▸ **EXERCISE PROMPT**:
After finding the line with "currentTheme : string;" in the entries below, retype exactly each line from there through the line with "mkWorld (f (root_attrs", including that final line.
[[ RECORD EXCERPTS open ]]
(** The checkbox [#darkModeToggle]: its [checked] property and attributes. *)
Record Checkbox : Type := mkCheckbox {
  checked : bool;
  cb_attrs : gmap string string
}.

(** The element [.theme-toggle-label]: inline style properties and the
    ripple nodes appended to it (a ripple is identified by its node id; its
    [cssText] is a constant of the source). *)
Record LabelEl : Type := mkLabel {
  style : gmap string string;
  ripples : list nat
}.

(** Callbacks handed to [setTimeout] by [addToggleAnimation]. *)
Inductive TimerAction : Type :=
  | ResetScale                 (* toggleLabel.style.transform = 'scale(1)' *)
  | RemoveRipple (node : nat). (* ripple.remove() *)

Record World : Type := mkWorld {
  root_attrs : gmap string string;      (* document.documentElement attributes *)
  storage_mode : StorageMode;
  local_storage : gmap string string;   (* localStorage items *)
  os_pref : OsPref;
  darkModeToggle : option Checkbox;     (* getElementById result, None = null *)
  theme_toggle_label : option LabelEl;  (* querySelector result, None = null *)
  currentTheme : string;                (* this.currentTheme of the page's ThemeManager *)
  change_listener : bool;               (* 'change' listener on darkModeToggle *)
  media_listener : bool;                (* 'change' listener on the media query *)
  keydown_listener : bool;              (* 'keydown' listener of KeyboardNavigation *)
  timers : list (nat * TimerAction);    (* pending timeouts: delay in ms, callback *)
  next_node : nat;                      (* id of the next created element *)
  console_errors : list Exn             (* errors written to the console *)
}.

(** Field updates. *)
Definition with_root_attrs (f : gmap string string → gmap string string) (w : World) : World :=
  mkWorld (f (root_attrs w)) (storage_mode w) (local_storage w) (os_pref w)
    (darkModeToggle w) (theme_toggle_label w) (currentTheme w) (change_listener w)
    (media_listener w) (keydown_listener w) (timers w) (next_node w) (console_errors w).

Definition with_local_storage (f : gmap string string → gmap string string) (w : World) : World :=
  mkWorld (root_attrs w) (storage_mode w) (f (local_storage w)) (os_pref w)
    (darkModeToggle w) (theme_toggle_label w) (currentTheme w) (change_listener w)
    (media_listener w) (keydown_listener w) (timers w) (next_node w) (console_errors w).

Definition with_os_pref (p : OsPref) (w : World) : World :=
  mkWorld (root_attrs w) (storage_mode w) (local_storage w) p
    (darkModeToggle w) (theme_toggle_label w) (currentTheme w) (change_listener w)
    (media_listener w) (keydown_listener w) (timers w) (next_node w) (console_errors w).

Definition with_toggle (c : Checkbox) (w : World) : World :=
  mkWorld (root_attrs w) (storage_mode w) (local_storage w) (os_pref w)
    (Some c) (theme_toggle_label w) (currentTheme w) (change_listener w)
    (media_listener w) (keydown_listener w) (timers w) (next_node w) (console_errors w).

Definition with_label (l : LabelEl) (w : World) : World :=
  mkWorld (root_attrs w) (storage_mode w) (local_storage w) (os_pref w)
    (darkModeToggle w) (Some l) (currentTheme w) (change_listener w)
    (media_listener w) (keydown_listener w) (timers w) (next_node w) (console_errors w).

Definition with_currentTheme (t : string) (w : World) : World :=
  mkWorld (root_attrs w) (storage_mode w) (local_storage w) (os_pref w)
    (darkModeToggle w) (theme_toggle_label w) t (change_listener w)
    (media_listener w) (keydown_listener w) (timers w) (next_node w) (console_errors w).

Definition with_change_listener (b : bool) (w : World) : World :=
  mkWorld (root_attrs w) (storage_mode w) (local_storage w) (os_pref w)
    (darkModeToggle w) (theme_toggle_label w) (currentTheme w) b
    (media_listener w) (keydown_listener w) (timers w) (next_node w) (console_errors w).

Definition with_media_listener (b : bool) (w : World) : World :=
  mkWorld (root_attrs w) (storage_mode w) (local_storage w) (os_pref w)
    (darkModeToggle w) (theme_toggle_label w) (currentTheme w) (change_listener w)
    b (keydown_listener w) (timers w) (next_node w) (console_errors w).

Definition with_keydown_listener (b : bool) (w : World) : World :=
  mkWorld (root_attrs w) (storage_mode w) (local_storage w) (os_pref w)
    (darkModeToggle w) (theme_toggle_label w) (currentTheme w) (change_listener w)
    (media_listener w) b (timers w) (next_node w) (console_errors w).

Definition with_timers (f : list (nat * TimerAction) → list (nat * TimerAction)) (w : World) : World :=
  mkWorld (root_attrs w) (storage_mode w) (local_storage w) (os_pref w)
    (darkModeToggle w) (theme_toggle_label w) (currentTheme w) (change_listener w)
    (media_listener w) (keydown_listener w) (f (timers w)) (next_node w) (console_errors w).

Definition with_next_node (n : nat) (w : World) : World :=
  mkWorld (root_attrs w) (storage_mode w) (local_storage w) (os_pref w)
    (darkModeToggle w) (theme_toggle_label w) (currentTheme w) (change_listener w)
    (media_listener w) (keydown_listener w) (timers w) n (console_errors w).

Definition with_console_error (e : Exn) (w : World) : World :=
  mkWorld (root_attrs w) (storage_mode w) (local_storage w) (os_pref w)
    (darkModeToggle w) (theme_toggle_label w) (currentTheme w) (change_listener w)
    (media_listener w) (keydown_listener w) (timers w) (next_node w)
    (console_errors w ++ [e])%list.

(** ** The monad of JavaScript statements *)

Definition JS (A : Type) : Type := World → Outcome A * World.

Definition ret {A} (a : A) : JS A := λ w, (Ok a, w).

Definition throw {A} (e : Exn) : JS A := λ w, (Throw e, w).

Definition bind {A B} (m : JS A) (k : A → JS B) : JS B :=
  λ w, match m w with
       | (Ok a, w') => k a w'
       | (Throw e, w') => (Throw e, w')
       end.

Notation "'let!' x ':=' m 'in' k" := (bind m (λ x, k))
  (at level 10, x name, m at level 100, k at level 200).
Notation "m ';;' k" := (bind m (λ _, k))
  (at level 100, k at level 200, right associativity).

(** [try { m } catch (error) { console.error(..., error) }] *)
Definition try_catch_log (m : JS unit) : World → World :=
  λ w, match m w with
       | (Ok _, w') => w'
       | (Throw e, w') => with_console_error e w'
       end.

(** An uncaught exception of an event listener is reported on the console;
    the listener's effects up to the throw stay. *)
Definition run_listener (m : JS unit) : World → World := try_catch_log m.

(** ** Browser calls used by the theme code *)

(** [document.documentElement.setAttribute(name, value)] *)
Definition documentElement_setAttribute (name value : string) : JS unit :=
  λ w, (Ok (), with_root_attrs (insert name value) w).

(** [localStorage.getItem(key)]: [None] is JavaScript's [null]. *)
Definition localStorage_getItem (key : string) : JS (option string) :=
  λ w, match storage_mode w with
       | AccessDenied => (Throw SecurityError, w)
       | _ => (Ok (local_storage w !! key), w)
       end.

(** [localStorage.setItem(key, value)] *)
Definition localStorage_setItem (key value : string) : JS unit :=
  λ w, match storage_mode w with
       | AccessDenied => (Throw SecurityError, w)
       | WritesRejected => (Throw QuotaExceededError, w)
       | Functional => (Ok (), with_local_storage (insert key value) w)
       end.

(** [window.matchMedia('(prefers-color-scheme: dark)').matches] *)
Definition matchMedia_matches : JS bool := λ w, (Ok (matches (os_pref w)), w).

(** [darkModeToggle.checked = b]; TypeError when [darkModeToggle] is null. *)
Definition darkModeToggle_set_checked (b : bool) : JS unit :=
  λ w, match darkModeToggle w with
       | Some c => (Ok (), with_toggle (mkCheckbox b (cb_attrs c)) w)
       | None => (Throw TypeError, w)
       end.

(** [darkModeToggle.checked] *)
Definition darkModeToggle_get_checked : JS bool :=
  λ w, match darkModeToggle w with
       | Some c => (Ok (checked c), w)
       | None => (Throw TypeError, w)
       end.

(** [darkModeToggle.setAttribute(name, value)] *)
Definition darkModeToggle_setAttribute (name value : string) : JS unit :=
  λ w, match darkModeToggle w with
       | Some c => (Ok (), with_toggle (mkCheckbox (checked c) (<[name:=value]> (cb_attrs c))) w)
       | None => (Throw TypeError, w)
       end.

(** [darkModeToggle.addEventListener('change', ...)] *)
Definition darkModeToggle_addEventListener : JS unit :=
  λ w, match darkModeToggle w with
       | Some _ => (Ok (), with_change_listener true w)
       | None => (Throw TypeError, w)
       end.

(** [window.matchMedia(...).addEventListener('change', ...)] *)
Definition matchMedia_addEventListener : JS unit :=
  λ w, (Ok (), with_media_listener true w).

(** [toggleLabel.style.<prop> = value], where [toggleLabel] is the result of
    [document.querySelector('.theme-toggle-label')]. *)
Definition toggleLabel_set_style (prop value : string) : JS unit :=
  λ w, match theme_toggle_label w with
       | Some l => (Ok (), with_label (mkLabel (<[prop:=value]> (style l)) (ripples l)) w)
       | None => (Throw TypeError, w)
       end.

(** [document.createElement('div')] with the ripple's [cssText]. *)
Definition createElement_ripple : JS nat :=
  λ w, (Ok (next_node w), with_next_node (S (next_node w)) w).

(** [toggleLabel.appendChild(ripple)] *)
Definition toggleLabel_appendChild (node : nat) : JS unit :=
  λ w, match theme_toggle_label w with
       | Some l => (Ok (), with_label (mkLabel (style l) (ripples l ++ [node])%list) w)
       | None => (Throw TypeError, w)
       end.

(** [setTimeout(callback, delay)] *)
Definition setTimeout (a : TimerAction) (delay : nat) : JS unit :=
  λ w, (Ok (), with_timers (λ ts, (ts ++ [(delay, a)])%list) w).

(** [this.currentTheme] and [this.currentTheme = t] *)
Definition get_currentTheme : JS string := λ w, (Ok (currentTheme w), w).
Definition set_currentTheme (t : string) : JS unit :=
  λ w, (Ok (), with_currentTheme t w).

(** JavaScript's [a || b] for [a] a string or null: [a] when it is truthy
    (a non-empty string), else [b], which is evaluated only then. *)
Definition js_or (a : option string) (b : JS string) : JS string :=
  match a with
  | Some s => if decide (s = "") then b else ret s
  | None => b
  end.

(** ** class ThemeManager *)

Module ThemeManager.

(** script.js:36-38 *)
Definition getStoredTheme : JS (option string) := localStorage_getItem "theme".

(** script.js:44-46 *)
Definition getPreferredTheme : JS string :=
  let! m := matchMedia_matches in
  ret (if m then "dark" else "light").

(** script.js:63-71 *)
Definition updateToggleState : JS unit :=
  let! cur := get_currentTheme in
  if decide (cur = "dark") then
    darkModeToggle_set_checked true ;;
    darkModeToggle_setAttribute "aria-label" "Switch to light mode"
  else
    darkModeToggle_set_checked false ;;
    darkModeToggle_setAttribute "aria-label" "Switch to dark mode".

(** script.js:52-57 *)
Definition setTheme (theme : string) : JS unit :=
  documentElement_setAttribute "data-theme" theme ;;
  localStorage_setItem "theme" theme ;;
  set_currentTheme theme ;;
  updateToggleState.

(** script.js:89-122 *)
Definition addToggleAnimation : JS unit :=
  toggleLabel_set_style "transform" "scale(0.95)" ;;
  setTimeout ResetScale 150 ;;
  let! ripple := createElement_ripple in
  toggleLabel_set_style "position" "relative" ;;
  toggleLabel_appendChild ripple ;;
  setTimeout (RemoveRipple ripple) 600.

(** script.js:77-83 *)
Definition toggleTheme : JS unit :=
  let! cur := get_currentTheme in
  let newTheme := if decide (cur = "dark") then "light" else "dark" in
  setTheme newTheme ;;
  addToggleAnimation.

(** The listener of script.js:136-140, called with [e.matches]. *)
Definition onPreferenceChange (e_matches : bool) : JS unit :=
  let! stored := getStoredTheme in
  match stored with
  | Some s => if decide (s = "") then setTheme (if e_matches then "dark" else "light")
              else ret ()
  | None => setTheme (if e_matches then "dark" else "light")
  end.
[[ RECORD EXCERPTS closed ]]
▸ **WRITTEN REPLY**:
  currentTheme : string;                (* this.currentTheme of the page's ThemeManager *)
  change_listener : bool;               (* 'change' listener on darkModeToggle *)
  media_listener : bool;                (* 'change' listener on the media query *)
  keydown_listener : bool;              (* 'keydown' listener of KeyboardNavigation *)
  timers : list (nat * TimerAction);    (* pending timeouts: delay in ms, callback *)
  next_node : nat;                      (* id of the next created element *)
  console_errors : list Exn             (* errors written to the console *)
}.

(** Field updates. *)
Definition with_root_attrs (f : gmap string string → gmap string string) (w : World) : World :=
  mkWorld (f (root_attrs w)) (storage_mode w) (local_storage w) (os_pref w)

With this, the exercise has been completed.